Social injustices like overpolicing, displacement and lack of investment in communities of color are costing municipalities and their bondholders more than you think. In Louisville, KY we found $90M in waste, foregone revenue and added expenses—almost totaling up to 3/4 of the $110M spent on all key social services such as libraries. Our new report reveals the what, who and how much of Louisville’s fiscal justice issues.
The Material Impact of Social Justice for Municipal Bondholders
Investors in municipal securities are just beginning to understand how social justice indicators such as police settlements, corporate tax abatements or fines & forfeitures revenue affect credit risk—due in part to the lack of ESG research informing municipal and public finance rating criteria as well as limited disclosures by municipal issues. This month, Activest made two major contributions to this body of work.
The first is a new academic study from The Wharton School that incorporates Activest’s research to demonstrate how social factors materially impact financial risk. The second contribution is Activest’s latest report, which focuses on Louisville, KY and examines how, in practice, fiscal justice indicators such as public safety spending and tax abatements affected municipal spending and revenue.
Our findings? Last year, Louisville Metro Government squandered over $90 million through waste, added expenditures and foregone revenues in activities that had a disproportionate negative impact on BIPOC communities. Their cumulative impact represents 13% of Louisville Metro’s annual budget. By choosing to starve the municipality of funds needed to operate effectively due to this lost revenue and added expenses, Louisville’s governance is increasing risk of return because of these unnecessary budgetary pitfalls.

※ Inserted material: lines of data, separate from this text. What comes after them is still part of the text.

(* ===== verification/Instance.v ===== *)
(** * Sandboxed processes and instance actors

    [cy-kernel-daemon/src/sandboxed_process.rs] ([SandboxedProcess]) and
    [cy-kernel-daemon/src/watchdog/instance_actor.rs] ([InstanceActor]): launch,
    bounded stop and cleanup truth of one process, and the supervision state
    with crash quarantine around it. *)
From stdpp Require Import base gmap strings list sorting pretty.
From Stdlib Require Import Ascii Lia ZifyBool ZifyN.
From S2P Require Import Prelude Validation Contract KernelApi Environment.

Inductive SandboxedProcessState :=
| SpDiscovered | SpStarting | SpHealthy | SpStopping | SpStopped | SpQuarantined.
#[export] Instance SandboxedProcessState_eq_dec : EqDecision SandboxedProcessState.
Proof. solve_decision. Defined.

Record SandboxedProcess := mk_process {
  sp_plan : LaunchPlan;
  sp_binding : DeviceBinding;
  sp_handle : option ProcessHandle;
  sp_state : SandboxedProcessState;
  sp_last_cleanup : option CleanupReport;
}.

Definition SandboxedProcess_new (plan : LaunchPlan) (binding : DeviceBinding) : SandboxedProcess :=
  mk_process plan binding None SpDiscovered None.

Inductive InstanceActorState :=
| IStarting | IHealthy | IDegraded | IDraining | IStopping | IStopped | IQuarantined.
#[export] Instance InstanceActorState_eq_dec : EqDecision InstanceActorState.
Proof. solve_decision. Defined.

Inductive InstanceHealthVerdict := VHealthy | VDeadlineExceeded | VHeartbeatLost | VQuarantined.
#[export] Instance InstanceHealthVerdict_eq_dec : EqDecision InstanceHealthVerdict.
Proof. solve_decision. Defined.

(** A transport sender is the number of its channel; a pending request or
    cancellation is its id (and target), the reply channel being the world's. *)
Record InstanceActor := mk_actor {
  ia_instance_id : string;
  ia_lease_name : string;
  ia_fence_token : N;
  ia_process : SandboxedProcess;
  ia_state : InstanceActorState;
  ia_last_heartbeat : option N;
  ia_heartbeat_deadline : N;
  ia_crash_timestamps : list N;
  ia_generation : N;
  ia_consecutive_timeouts : N;
  ia_transport_tx : option N;
  ia_pending_requests : gset string;
  ia_pending_cancellations : gmap string string;
}.

Definition InstanceActor_new (instance_id lease_name : string) (fence_token : N) (plan : LaunchPlan)
    (binding : DeviceBinding) (heartbeat_deadline : N) : InstanceActor :=
  mk_actor instance_id lease_name fence_token (SandboxedProcess_new plan binding) IStarting None
    heartbeat_deadline [] 0 0 None ∅ ∅.

Definition with_state (s : InstanceActorState) (a : InstanceActor) : InstanceActor :=
  mk_actor (ia_instance_id a) (ia_lease_name a) (ia_fence_token a) (ia_process a) s (ia_last_heartbeat a)
    (ia_heartbeat_deadline a) (ia_crash_timestamps a) (ia_generation a) (ia_consecutive_timeouts a)
    (ia_transport_tx a) (ia_pending_requests a) (ia_pending_cancellations a).
Definition with_process (p : SandboxedProcess) (a : InstanceActor) : InstanceActor :=
  mk_actor (ia_instance_id a) (ia_lease_name a) (ia_fence_token a) p (ia_state a) (ia_last_heartbeat a)
    (ia_heartbeat_deadline a) (ia_crash_timestamps a) (ia_generation a) (ia_consecutive_timeouts a)
    (ia_transport_tx a) (ia_pending_requests a) (ia_pending_cancellations a).
Definition with_heartbeat (t : option N) (a : InstanceActor) : InstanceActor :=
  mk_actor (ia_instance_id a) (ia_lease_name a) (ia_fence_token a) (ia_process a) (ia_state a) t
    (ia_heartbeat_deadline a) (ia_crash_timestamps a) (ia_generation a) (ia_consecutive_timeouts a)
    (ia_transport_tx a) (ia_pending_requests a) (ia_pending_cancellations a).
Definition with_transport (t : option N) (a : InstanceActor) : InstanceActor :=
  mk_actor (ia_instance_id a) (ia_lease_name a) (ia_fence_token a) (ia_process a) (ia_state a)
    (ia_last_heartbeat a) (ia_heartbeat_deadline a) (ia_crash_timestamps a) (ia_generation a)
    (ia_consecutive_timeouts a) t (ia_pending_requests a) (ia_pending_cancellations a).
Definition with_cancellations (m : gmap string string) (a : InstanceActor) : InstanceActor :=
  mk_actor (ia_instance_id a) (ia_lease_name a) (ia_fence_token a) (ia_process a) (ia_state a)
    (ia_last_heartbeat a) (ia_heartbeat_deadline a) (ia_crash_timestamps a) (ia_generation a)
    (ia_consecutive_timeouts a) (ia_transport_tx a) (ia_pending_requests a) m.

Definition actor_error (reason_code message : string) : ProviderError :=
  provider_error "instance-watchdog" reason_code message.

(** *** Methods without port calls *)
Definition attach_transport_channel (tx : N) (a : InstanceActor) : InstanceActor :=
  mk_actor (ia_instance_id a) (ia_lease_name a) (ia_fence_token a) (ia_process a)
    (match ia_state a with IStarting | IStopped => IHealthy | s => s end)
    (ia_last_heartbeat a) (ia_heartbeat_deadline a) (ia_crash_timestamps a) (ia_generation a)
    0 (Some tx) (ia_pending_requests a) (ia_pending_cancellations a).

Definition validate_fence_token (token : N) (a : InstanceActor) : result ProviderError unit :=
  if negb (token =? ia_fence_token a)%N then
    Err (actor_error "FENCE_TOKEN_MISMATCH"
           ("stale fence token " +:+ pretty token +:+ "; active instance lease token is "
            +:+ pretty (ia_fence_token a)))
  else Ok tt.

Definition drain (a : InstanceActor) : InstanceActor :=
  match ia_state a with
  | IHealthy | IDegraded => with_state IDraining a
  | _ => a
  end.

Definition on_heartbeat_received (now : N) (a : InstanceActor) : InstanceActor * InstanceHealthVerdict :=
  if bool_decide (ia_state a = IQuarantined) then (a, VQuarantined)
  else
    let a := with_heartbeat (Some now) a in
    (match ia_state a with IDegraded | IStarting => with_state IHealthy a | _ => a end, VHealthy).

(** [Instant::duration_since] saturates at zero. *)
Definition check_heartbeat_deadline (now : N) (a : InstanceActor) : InstanceActor * InstanceHealthVerdict :=
  if bool_decide (ia_state a = IQuarantined) then (a, VQuarantined)
  else match ia_last_heartbeat a with
  | Some last =>
      if (ia_heartbeat_deadline a <? now - last)%N then (with_state IDegraded a, VDeadlineExceeded)
      else (a, VHealthy)
  | None =>
      if negb (bool_decide (ia_state a = IStarting)) then (with_state IDegraded a, VHeartbeatLost)
      else (a, VHealthy)
  end.

Definition CRASH_WINDOW : N := 60000000000.
Definition in_window (now t : N) : bool := (now - t <=? CRASH_WINDOW)%N.
Definition record_crash (now : N) (a : InstanceActor) : InstanceActor * bool :=
  let crashes := filter (in_window now) (ia_crash_timestamps a ++ [now]) in
  let quarantine := (3 <? length crashes)%nat in
  (mk_actor (ia_instance_id a) (ia_lease_name a) (ia_fence_token a) (ia_process a)
     (if quarantine then IQuarantined else IStopped)
     (ia_last_heartbeat a) (ia_heartbeat_deadline a) crashes (ia_generation a)
     (ia_consecutive_timeouts a) (ia_transport_tx a) (ia_pending_requests a) (ia_pending_cancellations a),
   quarantine).

Definition mark_transport_lost (now : N) (generation fence_token : N) (a : InstanceActor)
    : InstanceActor * bool :=
  if negb (generation =? ia_generation a)%N || negb (fence_token =? ia_fence_token a)%N then (a, false)
  else match ia_transport_tx a with
  | None => (a, false)
  | Some _ =>
      let had_pending_requests := negb (bool_decide (ia_pending_requests a = ∅)) in
      let a := mk_actor (ia_instance_id a) (ia_lease_name a) (ia_fence_token a) (ia_process a) (ia_state a)
        (ia_last_heartbeat a) (ia_heartbeat_deadline a) (ia_crash_timestamps a) (ia_generation a)
        (ia_consecutive_timeouts a) None ∅ (ia_pending_cancellations a) in
      if negb had_pending_requests
         && negb (match ia_state a with IStopping | IStopped | IQuarantined => true | _ => false end)
      then ((record_crash now a).1, true) else (a, true)
  end.

Definition actor_recovery_evidence (a : InstanceActor) : result ProviderError RuntimeProcessEvidence :=
  match sp_handle (ia_process a) with
  | None => Err (actor_error "RECOVERY_EVIDENCE_UNAVAILABLE" "worker process has not started")
  | Some h => recovery_evidence h
  end.

(** *** Methods that reach the sandbox backend *)
Section instance.
Context {W : Type} `{Environment W}.

Definition process_start (p : SandboxedProcess) (w : W)
    : SandboxedProcess * W * result ProviderError ProcessHandle :=
  match sp_handle p with
  | Some handle => (p, w, Ok handle)
  | None =>
      match env_launch (sp_plan p) (sp_binding p) w with
      | (w, Ok handle) =>
          (mk_process (sp_plan p) (sp_binding p) (Some handle) SpHealthy (sp_last_cleanup p), w, Ok handle)
      | (w, Err error) =>
          (mk_process (sp_plan p) (sp_binding p) None SpQuarantined (sp_last_cleanup p), w, Err error)
      end
  end.

Definition not_running_report : CleanupReport := mk_cleanup true None false [] "NOT_RUNNING".

Definition process_stop (request : StopRequest) (p : SandboxedProcess) (w : W)
    : SandboxedProcess * W * result ProviderError CleanupReport :=
  match sp_handle p with
  | None =>
      (mk_process (sp_plan p) (sp_binding p) None SpStopped (Some not_running_report), w,
       Ok not_running_report)
  | Some handle =>
      match env_stop handle request w with
      | (w, Err error) =>
          (mk_process (sp_plan p) (sp_binding p) (Some handle) SpStopping (sp_last_cleanup p), w, Err error)
      | (w, Ok report) =>
          (mk_process (sp_plan p) (sp_binding p) (if cr_complete report then None else Some handle)
             (if cr_complete report then SpStopped else SpQuarantined) (Some report), w, Ok report)
      end
  end.

(** The launch of [InstanceActor::start], after the cleanup of an earlier
    process. *)
Definition actor_launch (a : InstanceActor) (w : W)
    : InstanceActor * W * result ProviderError ProcessHandle :=
  match process_start (ia_process a) w with
  | (p, w, Ok handle) =>
      let '(w, now) := env_instant w in
      (mk_actor (ia_instance_id a) (ia_lease_name a) (ia_fence_token a) p IHealthy (Some now)
         (ia_heartbeat_deadline a) (ia_crash_timestamps a)
         (N.max (u64_wrapping_add (ia_generation a) 1) 1) (ia_consecutive_timeouts a)
         (ia_transport_tx a) (ia_pending_requests a) (ia_pending_cancellations a), w, Ok handle)
  | (p, w, Err error) =>
      let '(w, now) := env_instant w in
      ((record_crash now (with_process p a)).1, w, Err error)
  end.

Definition restart_stop_request : StopRequest := mk_stop_request 500000000 true.

Definition actor_start (a : InstanceActor) (w : W)
    : InstanceActor * W * result ProviderError ProcessHandle :=
  if bool_decide (ia_state a = IQuarantined) then
    (a, w, Err (actor_error "INSTANCE_QUARANTINED" "instance is in quarantine; launch forbidden"))
  else
    let restarting_after_failure :=
      bool_decide (ia_state a = IStopped) && bool_decide (is_Some (sp_handle (ia_process a))) in
    let a := with_state IStarting a in
    if restarting_after_failure then
      let '(p, w, r) := process_stop restart_stop_request (ia_process a) w in
      let a := with_process p a in
      if match r with Ok report => negb (cr_complete report) | Err _ => true end then
        (with_state IQuarantined a, w,
         Err (actor_error "RESTART_CLEANUP_FAILED"
                "previous worker process could not be completely cleaned up"))
      else actor_launch a w
    else actor_launch a w.

Definition actor_stop (request : StopRequest) (a : InstanceActor) (w : W)
    : InstanceActor * W * result ProviderError CleanupReport :=
  let a := with_transport None (with_state IStopping a) in
  match process_stop request (ia_process a) w with
  | (p, w, Err error) => (with_state IQuarantined (with_process p a), w, Err error)
  | (p, w, Ok report) =>
      (with_state (if cr_complete report then IStopped else IQuarantined) (with_process p a), w, Ok report)
  end.

(** The receiver the caller waits on is named by the cancel request id. *)
Definition request_cancel (target_request_id : string) (a : InstanceActor) (w : W)
    : InstanceActor * W * result ProviderError string :=
  match ia_transport_tx a with
  | None =>
      (a, w, Err (actor_error "TRANSPORT_UNAVAILABLE" "instance transport channel not attached"))
  | Some tx =>
      let '(w, uuid) := env_uuid w in
      let cancel_request_id := "cancel-" +:+ uuid in
      let a' := with_cancellations (<[cancel_request_id := target_request_id]> (ia_pending_cancellations a)) a in
      match env_try_send tx (TransportCancel cancel_request_id target_request_id (ia_generation a)
                               (ia_fence_token a)) w with
      | (w, Err error) =>
          (with_cancellations (delete cancel_request_id (ia_pending_cancellations a')) a', w,
           Err (actor_error "CANCEL_DELIVERY_FAILED"
                  ("worker cancellation channel is unavailable or saturated: " +:+ error)))
      | (w, Ok _) => (a', w, Ok cancel_request_id)
      end
  end.
End instance.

In short, Louisville could have an additional $90 million to execute their policy initiatives, invest in BIPOC communities, and in doing so, mitigate their financial risk. So even as Louisville leaders are failing to prioritize people over property, they still are not decreasing their risk of credit downgrades, defaults, or investors’ realization of mark-to-market losses.
Key Fiscal Justice Insights:
- Fiscal justice methodology finds social indicators are materially costly. Public safety (use of excessive force) at $7.2 million in police settlements. In 2020, Louisville Metro paid out $12 million to Breonna Taylor’s family to settle the wrongful death lawsuit. Louisville Metro paid an additional $32 million in the last 12 years from other police brutality incidents, in turn diverting money away from investments in education, workforce development, and other social services. With over 50% of Louisville’s budget spent on policing and incarceration, police brutality settlements are the financial risk of biased and aggressive policing. Louisville Metro should tie police settlement costs and risks to the police budget and create accountability for financial and social impacts of policing to curb police violence. Police risks should no longer be borne by taxpayers.
- Reliance of abatements & subsidies losing $11,700,000 between 2017-2020 in potential revenue. West Louisville is Louisville Metro’s largest historically Black residential area, comprising nine neighborhoods and 60,000 residents. The West End was recently designated as a TIF district. The data further indicates that at least 50% of residents currently living in the TIF boundaries are vulnerable to displacement based on their annual income of at or under $35,000. This TIF is an economic development solution to the city’s issue of divestment and extraction from the West End—which neither solves the root cause of such divestment nor serves the needs of the community-at-large.
- Black occupational tax loss of $43 million due to lack of workforce development. The City of Louisville receives approximately $900 million in income from tax dollars and other fees. The largest portion of that income comes from occupational taxes collected from working residents, which totaled $432 million in 2019. Louisville tax revenues from occupational taxes should be over $500 million but, due to underinvestment over time, Louisville’s Black and Brown population is unemployed, underemployed, underpaid, and have fewer opportunities. Inequality results in lower income for Black and Latinx residents, which translates to less tax revenue and reduced business investment for the city. Louisville has either neglected to address these gaps or, in many cases, invested resources in ways that exacerbate its disparities.
Wharton’s research, based in part on Activest’s research, examines over 10 years of data from 3,000 U.S. counties, quantifying local government’s contribution to structural racism and the increasing costs of over-policing and shrinking revenues. According to the authors, “local governments differ in the environmental and social outcomes they provide their residents… and these differences are material for investors.” Louisville maintains AA rated GO bonds because social justice factors don’t show up in the mandated financial disclosures or traditional accounting standard. Only a more nuanced fiscal justice analysis reveals how historically rooted systems of divestment and exclusion in Louisville’s schools, housing and employment opportunities have cemented racialized income inequities over time, coupled with over-policing and excessive investments in business tax breaks instead of people.
An investor’s role is not only to analyze and consider risk—but also to engage as bondholders with the issuers themselves. As the market searches for new tools to protect investor returns, our Fiscal Justice methodology aggregates key factors from municipal budgetary documents and grassroots community resources, to see behind the curtain and inside municipal spending like never before.